DCRA: A Distributed Chiplet-based Reconfigurable Architecture for Irregular Applications
Marcelo Orenes-Vera, Esin Tureci, Margaret Martonosi, David Wentzlaff
TL;DR
The paper tackles the challenge of scaling irregular graph and sparse-data workloads by proposing DCRA, a distributed chiplet-based reconfigurable architecture. DCRA combines composable chiplets, a software-configurable 2D Torus NoC, SRAM as cache/scratchpad, and DRAM/HBM interleaving to allow post-silicon, packaging-time optimization for different target metrics. Through extensive evaluation on six irregular applications and multiple datasets, the authors quantify tradeoffs across pre-silicon Configurations (tile/SRAM/PU choices), packaging-time (HBM vs SRAM interleaving), and compile-time parameters (queue sizes, grid size), along with a detailed cost model. The results demonstrate substantial performance and cost benefits over monolithic designs like Dalorex and provide a practical framework for architects to tailor nodes for specific throughput, energy, or cost targets in irregular workloads. Overall, DCRA enables scalable, configurable hardware for irregular applications by decoupling design decisions from silicon at packaging time and supporting dynamic topologies via a reconfigurable torus network.
Abstract
In recent years, the growing demand to process large graphs and sparse datasets has led to increased research efforts to develop hardware- and software-based architectural solutions to accelerate them. While some of these approaches achieve scalable parallelization with up to thousands of cores, adaptation of these proposals by the industry remained slow. To help solve this dissonance, we identified a set of questions and considerations that current research has not considered deeply. Starting from a tile-based architecture, we put forward a Distributed Chiplet-based Reconfigurable Architecture (DCRA) for irregular applications that carefully consider fabrication constraints that made prior work either hard or costly to implement or too rigid to be applied. We identify and study pre-silicon, package-time and compile-time configurations that help optimize DCRA for different deployments and target metrics. To enable that, we propose a practical path for manufacturing chip packages by composing variable numbers of DCRA and memory dies, with a software-configurable Torus network to connect them.

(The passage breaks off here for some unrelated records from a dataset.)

Record goal_valid (d : GoalDefinitionV1) : Prop := {
  gv_contract : goal_contract d = GOAL_DEFINITION_CONTRACT /\ goal_version d = GOAL_CONTRACT_VERSION;
  gv_text : def_goal_id d ≠ "" /\ goal_objective d ≠ "" /\ str_len (goal_objective d) <= MAX_OBJECTIVE_BYTES;
  gv_criteria : criteria d ≠ [] /\ Z.of_nat (length (criteria d)) <= MAX_COLLECTION_ITEMS /\
    NoDup (criterion_id <$> criteria d) /\
    forall c, c ∈ criteria d -> GoalCriterion_validate c = true;
  gv_capabilities : Z.of_nat (size (capability_references d)) <= MAX_COLLECTION_ITEMS /\
    forall c, c ∈ capability_references d -> gc_name c ≠ "" /\ gc_exact_revision c ≠ "";
  gv_parent : parent_goal_id d ≠ Some "" /\ parent_goal_id d ≠ Some (def_goal_id d);
  gv_scope : scope_valid (goal_scope d);
  gv_bounds : bounds_valid (goal_bounds d);
}.

Lemma scope_new_ok session values s :
  GoalScopeV1_new session values = Ok s <->
  s = mkGoalScope session (list_to_set values) /\ NoDup values /\ scope_valid s.
Proof.
  unfold GoalScopeV1_new, scope_valid. split.
  - intros H. split_match_in H. simplify_eq. simpl. bool_hyps.
    rewrite Nat.eqb_eq in *.
    assert (Hnd : NoDup values) by by apply size_list_to_set_nodup.
    split_and!; auto; [by intros v ->; simpl in *; bool_hyps|rewrite size_list_to_set by done; lia|..].
    + intros v Hv%elem_of_list_to_set.
      match goal with H : existsb _ _ = false |- _ => rewrite existsb_false in H; specialize (H v Hv) end.
      by bool_hyps.
    + destruct session; [by left|right]. simpl in *. by bool_hyps.
  - intros (-> & Hnd & Hs & Hsz & Hv & Hne). simpl in *.
    match goal with |- (if ?b then _ else _) = _ => destruct b eqn:E end; [exfalso|done].
    apply not_false_iff_true in E. apply E. rewrite !orb_false_iff.
    rewrite size_list_to_set in * by done. split_and!.
    + destruct session; simpl; [|done]. by rewrite Hs.
    + by apply Z.ltb_ge.
    + apply existsb_false. intros v Hin. rewrite Hv; [done|]. by apply elem_of_list_to_set.
    + by rewrite Nat.eqb_refl.
    + destruct session; simpl; [done|]. destruct Hne as [|Hne]; [done|]. by case_bool_decide.
Qed.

We evaluate six applications and four datasets, with several configurations and memory technologies, to provide a detailed analysis of the performance, power, and cost of DCRA as a compute node for scale-out sparse data processing. Finally, we present our findings and discuss how DCRA's framework for design exploration can help guide architects to build scalable and cost-efficient systems for irregular applications.